Setting: Anti-Ig antibodies are known to have important clinical and biological implications. Objectives: To determine naturally occurring anti-F(ab′)2γ and anti-Fcγ antibodies in patients with pulmonary tuberculosis (PTB) in relation to various clinical manifestations and human leukocyte antigen (HLA). Design: Antibodies to F(ab′)2 and Fc portions of IgG were detected in the sera of normal healthy individuals ( n = 41), patients with pulmonary tuberculosis ( n = 50) and their household family contacts ( n = 20) using an enzyme immuno assay (EIA) system. Results: As compared to controls (0.110 ± 0.01 optical density [OD]), the levels of anti-F(ab′)2γ were significantly increased in PTB patients (0.998 ± 0.08 OD, P < 0.0001) and in their contacts (0.486 ± 0.04 OD, P<0.001) suggesting that the occurrence of these autoantibodies is related to infection/exposure to Mycobacterium tuberculosis. Anti-F(ab′)2γ antibodies were significantly increased in both sputum positive and negative patients ( P<0.0001) and no deviation was observed between these two groups. The levels of these antibodies were positively correlated with disease severity assessed by chest X-ray. The drug failure patients had higher activity of anti-F(ab′)2γ than drug responders and no impact of anti-tuberculosis chemotherapy was observed.

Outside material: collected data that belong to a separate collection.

(** * Wake word engine of [mycroft_dinkum_listener/plugins/ww_tflite.py]

    A shallow embedding of the audio codec ([buffer_to_audio],
    [audio_to_buffer]), of the geometry derived by [ListenerParams] and of
    [TFLiteHotWordEngine] ([update], [reset], the activation counter), and
    the properties of them that the specification states.

    Conventions.
    - Python [int] is [Z]; [//] is [Z.div] (both round toward minus
      infinity) and raises [ZeroDivisionError] on a zero divisor.
    - Python [float] is a binary64 number: [PrimFloat.float], with the
      kernel's IEEE operations.  The scorer output is a [numpy.float32]
      value, which binary64 holds exactly.  Its comparisons with 0.0 and
      1.0 are those of [PrimFloat]; how it is compared with the Python
      float [1.0 - sensitivity] depends on the version of NumPy, see
      [activated].
    - Audio samples are rationals.  Every finite binary floating-point
      number is one, and the two operations the codec applies to a sample,
      the division and the product by [32768 = 2^15], are exact in binary
      floating point.
    - [bytes] is [list byte].
    - A Python exception is a value [Raise e] of the [result] type. *)

From Stdlib Require Import ZArith QArith List Bool Lia Floats.
From Stdlib Require Import Strings.Byte.
Import ListNotations.

#[local] Set Warnings "-inexact-float".
#[local] Open Scope Z_scope.

(** ** Exceptions *)

Inductive exn : Set :=
| ValueError
| ZeroDivisionError
| OverflowError.

Inductive result (A : Type) : Type :=
| Ok (a : A)
| Raise (e : exn).

Arguments Ok {A} a.
Arguments Raise {A} e.

Definition bind {A B : Type} (r : result A) (k : A -> result B) : result B :=
  match r with
  | Ok a => k a
  | Raise e => Raise e
  end.

Notation "x <- r ;; k" := (bind r (fun x => k))
  (at level 61, r at next level, right associativity).

(** ** Python arithmetic *)

(** [a // b] on integers. *)
Definition floordiv (a b : Z) : result Z :=
  if b =? 0 then Raise ZeroDivisionError else Ok (a / b).

(** [float(z)]: the nearest binary64 number, ties to even. *)
Definition float_of_int (z : Z) : result float :=
  let f := SF2Prim (binary_normalize prec emax z 0 false) in
  if is_infinity f then Raise OverflowError else Ok f.

(** [int(f)]: truncation toward zero. *)
Definition int_of_float (f : float) : result Z :=
  match Prim2SF f with
  | S754_zero _ => Ok 0
  | S754_finite s m e =>
      let v := if 0 <=? e then Z.pos m * 2 ^ e else Z.pos m / 2 ^ (- e) in
      Ok (if s then - v else v)
  | S754_infinity _ => Raise OverflowError
  | S754_nan => Raise ValueError
  end.

(** [math.floor(f)]. *)
Definition floor (f : float) : result Z :=
  match Prim2SF f with
  | S754_zero _ => Ok 0
  | S754_finite s m e =>
      let n := if s then Z.neg m else Z.pos m in
      Ok (if 0 <=? e then n * 2 ^ e else n / 2 ^ (- e))
  | S754_infinity _ => Raise OverflowError
  | S754_nan => Raise ValueError
  end.

(** [a / b] on integers: the binary64 number nearest to the exact quotient.
    The quotient of the magnitudes is taken with 64 bits and more, its low
    bit records a non-zero remainder, and one rounding gives the result. *)
Definition truediv (a b : Z) : result float :=
  if b =? 0 then Raise ZeroDivisionError
  else
    let s := Z.log2 (Z.abs b) + 64 in
    let n := Z.abs a * 2 ^ s in
    let q := n / Z.abs b in
    let sticky := if n mod Z.abs b =? 0 then 0 else 1 in
    let m := Z.sgn a * Z.sgn b * (2 * q + sticky) in
    let f := SF2Prim (binary_normalize prec emax m (- (s + 1)) (b <? 0)) in
    if is_infinity f then Raise OverflowError else Ok f.

(** [l[k:]] *)
Definition slice_from {A : Type} (k : Z) (l : list A) : list A :=
  if k <? 0 then skipn (Z.to_nat (Z.of_nat (length l) + k)) l
  else skipn (Z.to_nat k) l.

(** ** Audio codec *)

Definition MAX_WAV_VALUE : Z := 32768.

Definition byte_val (b : byte) : Z := Z.of_N (Byte.to_N b).

Definition byte_of_Z (z : Z) : byte :=
  match Byte.of_N (Z.to_N (z mod 256)) with
  | Some b => b
  | None => x00
  end.

(** One item of dtype ["<i2"]: two bytes, low byte first, two's complement. *)
Definition int16_le (lo hi : byte) : Z :=
  let u := byte_val lo + 256 * byte_val hi in
  if u <? 32768 then u else u - 65536.

Fixpoint i2_items (b : list byte) : list Z :=
  match b with
  | lo :: hi :: rest => int16_le lo hi :: i2_items rest
  | _ => []
  end.

(** [np.frombuffer(b, dtype="<i2")]: "buffer size must be a multiple of
    element size" is checked before any item is read. *)
Definition frombuffer_i2 (b : list byte) : result (list Z) :=
  if Z.of_nat (length b) mod 2 =? 0 then Ok (i2_items b) else Raise ValueError.

Definition buffer_to_audio (audio_buffer : list byte) : result (list Q) :=
  a <- frombuffer_i2 audio_buffer ;;
  Ok (map (fun i => Qmake i (Z.to_pos MAX_WAV_VALUE)) a).

(** The integer part of a rational, toward zero. *)
Definition Qtrunc (x : Q) : Z := Z.quot (Qnum x) (Z.pos (Qden x)).

(** The 16 low bits of an integer read as a signed number. *)
Definition wrap_int16 (z : Z) : Z := (z + 32768) mod 65536 - 32768.

(** [.astype("<i2")] on one finite float: a C conversion to a 16-bit
    integer.  It drops the fraction.  C leaves open what becomes of a
    value that does not fit; on x86-64 the conversion goes through a
    32-bit register, of which the low 16 bits are kept, and a value that
    does not fit 32 bits either gives the register's "integer indefinite"
    value [0x80000000], whose low 16 bits are 0.  NaN and the infinities
    are not samples of this model. *)
Definition astype_i2 (x : Q) : Z :=
  let t := Qtrunc x in
  if (- 2 ^ 31 <=? t) && (t <? 2 ^ 31) then wrap_int16 t else 0.

Definition tobytes_i2 (i : Z) : list byte := [byte_of_Z i; byte_of_Z (i / 256)].

(** The 16-bit integer that stands for one sample in
    [(audio * MAX_WAV_VALUE).astype("<i2")]. *)
Definition sample_int16 (x : Q) : Z := astype_i2 (x * inject_Z MAX_WAV_VALUE)%Q.

Definition audio_to_buffer (audio : list Q) : list byte :=
  flat_map (fun x => tobytes_i2 (sample_int16 x)) audio.

(** Decoding and encoding again. *)
Definition round_trip (b : list byte) : result (list byte) :=
  audio <- buffer_to_audio b ;;
  Ok (audio_to_buffer audio).

(** ** Listener parameters *)

Module Vectorizer.
Inductive t : Set :=
| mels
| mfccs
| speechpy_mfccs.
End Vectorizer.

Record ListenerParams : Set := {
  buffer_t : float;
  window_t : float;
  hop_t : float;
  sample_rate : Z;
  sample_depth : Z;
  n_fft : Z;
  n_filt : Z;
  n_mfcc : Z;
  use_delta : bool;
  vectorizer : Vectorizer.t;
  threshold_config : list (list Z);
  threshold_center : float
}.

(** [ListenerParams()] *)
Definition default_params : ListenerParams := {|
  buffer_t := 1.5;
  window_t := 0.1;
  hop_t := 0.05;
  sample_rate := 16000;
  sample_depth := 2;
  n_fft := 512;
  n_filt := 20;
  n_mfcc := 13;
  use_delta := false;
  vectorizer := Vectorizer.mfccs;
  threshold_config := [[6; 4]];
  threshold_center := 0.2
|}.

(** [int(self.sample_rate * t + 0.5)] *)
Definition to_samples (rate : Z) (t : float) : result Z :=
  r <- float_of_int rate ;;
  int_of_float (r * t + 0.5)%float.

Definition window_samples (p : ListenerParams) : result Z :=
  to_samples (sample_rate p) (window_t p).

Definition hop_samples (p : ListenerParams) : result Z :=
  to_samples (sample_rate p) (hop_t p).

Definition buffer_samples (p : ListenerParams) : result Z :=
  samples <- to_samples (sample_rate p) (buffer_t p) ;;
  h <- hop_samples p ;;
  h' <- hop_samples p ;;
  q <- floordiv samples h' ;;
  Ok (h * q).

Definition n_features (p : ListenerParams) : result Z :=
  b <- buffer_samples p ;;
  w <- window_samples p ;;
  h <- hop_samples p ;;
  x <- truediv (b - w) h ;;
  n <- floor x ;;
  Ok (1 + n).

Definition max_samples (p : ListenerParams) : result Z :=
  r <- float_of_int (sample_rate p) ;;
  int_of_float (buffer_t p * r)%float.

Definition feature_size (p : ListenerParams) : Z :=
  let num_features :=
    match vectorizer p with
    | Vectorizer.mfccs => n_mfcc p
    | Vectorizer.mels => n_filt p
    | Vectorizer.speechpy_mfccs => n_mfcc p
    end in
  if use_delta p then num_features * 2 else num_features.

(** ** The wake word engine *)

(** One timestep of features (a row of MFCC coefficients). *)
Definition frame : Set := list float.

Record TFLiteHotWordEngine : Set := {
  sensitivity : float;
  trigger_level : Z;
  chunk_size : Z;
  _params : ListenerParams;
  _inputs : list frame;
  _inputs_idx : Z;
  _window_bytes : Z;
  _hop_bytes : Z;
  _chunk_buffer : list byte;
  _activation : Z;
  _is_found : bool;
  _probability : option float
}.

(** Assignments to the attributes that change after construction. *)

Definition set_inputs (v : list frame) (self : TFLiteHotWordEngine) :=
  {| sensitivity := sensitivity self; trigger_level := trigger_level self;
     chunk_size := chunk_size self; _params := _params self;
     _inputs := v; _inputs_idx := _inputs_idx self;
     _window_bytes := _window_bytes self; _hop_bytes := _hop_bytes self;
     _chunk_buffer := _chunk_buffer self; _activation := _activation self;
     _is_found := _is_found self; _probability := _probability self |}.

Definition set_inputs_idx (v : Z) (self : TFLiteHotWordEngine) :=
  {| sensitivity := sensitivity self; trigger_level := trigger_level self;
     chunk_size := chunk_size self; _params := _params self;
     _inputs := _inputs self; _inputs_idx := v;
     _window_bytes := _window_bytes self; _hop_bytes := _hop_bytes self;
     _chunk_buffer := _chunk_buffer self; _activation := _activation self;
     _is_found := _is_found self; _probability := _probability self |}.

Definition set_chunk_buffer (v : list byte) (self : TFLiteHotWordEngine) :=
  {| sensitivity := sensitivity self; trigger_level := trigger_level self;
     chunk_size := chunk_size self; _params := _params self;
     _inputs := _inputs self; _inputs_idx := _inputs_idx self;
     _window_bytes := _window_bytes self; _hop_bytes := _hop_bytes self;
     _chunk_buffer := v; _activation := _activation self;
     _is_found := _is_found self; _probability := _probability self |}.

Definition set_activation (v : Z) (self : TFLiteHotWordEngine) :=
  {| sensitivity := sensitivity self; trigger_level := trigger_level self;
     chunk_size := chunk_size self; _params := _params self;
     _inputs := _inputs self; _inputs_idx := _inputs_idx self;
     _window_bytes := _window_bytes self; _hop_bytes := _hop_bytes self;
     _chunk_buffer := _chunk_buffer self; _activation := v;
     _is_found := _is_found self; _probability := _probability self |}.

Definition set_is_found (v : bool) (self : TFLiteHotWordEngine) :=
  {| sensitivity := sensitivity self; trigger_level := trigger_level self;
     chunk_size := chunk_size self; _params := _params self;
     _inputs := _inputs self; _inputs_idx := _inputs_idx self;
     _window_bytes := _window_bytes self; _hop_bytes := _hop_bytes self;
     _chunk_buffer := _chunk_buffer self; _activation := _activation self;
     _is_found := v; _probability := _probability self |}.

Definition set_probability (v : option float) (self : TFLiteHotWordEngine) :=
  {| sensitivity := sensitivity self; trigger_level := trigger_level self;
     chunk_size := chunk_size self; _params := _params self;
     _inputs := _inputs self; _inputs_idx := _inputs_idx self;
     _window_bytes := _window_bytes self; _hop_bytes := _hop_bytes self;
     _chunk_buffer := _chunk_buffer self; _activation := _activation self;
     _is_found := _is_found self; _probability := v |}.

(** [np.zeros((1, rows, cols))], without the leading axis of length one. *)
Definition zeros (rows cols : Z) : result (list frame) :=
  if (rows <? 0) || (cols <? 0) then Raise ValueError
  else Ok (repeat (repeat 0%float (Z.to_nat cols)) (Z.to_nat rows)).

(** [np.roll(inputs, -k, axis=1)]: row [i] of the result is row
    [(i + k) mod n] of the argument. *)
Definition roll_left {A : Type} (k : Z) (l : list A) : list A :=
  match l with
  | [] => []
  | _ =>
      let r := Z.to_nat (k mod Z.of_nat (length l)) in
      skipn r l ++ firstn r l
  end.

(** A slice bound brought into [0, cap], as Python does for [a[i:j]]. *)
Definition slice_bound (cap i : Z) : Z :=
  if i <? 0 then Z.max 0 (i + cap) else Z.min i cap.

A statistically significant increase of anti-F(ab′)2γ levels (1.25 ± 0.21 OD) was observed in HLA-DR2 positive patients as compared to the DR2 negative groups (1.02 ± 0.09 OD), P<0.01. No deviation was observed in the levels of anti-Fcγ levels between controls and any group of PTB patients. Conclusion: The present data suggests that the elevated levels of anti-F(ab′)2γ antibodies in PTB patients represent an anti-idiotypic antibody response to anti- M. tuberculosis antibody caused by an immune imbalance following M. tuberculosis infection.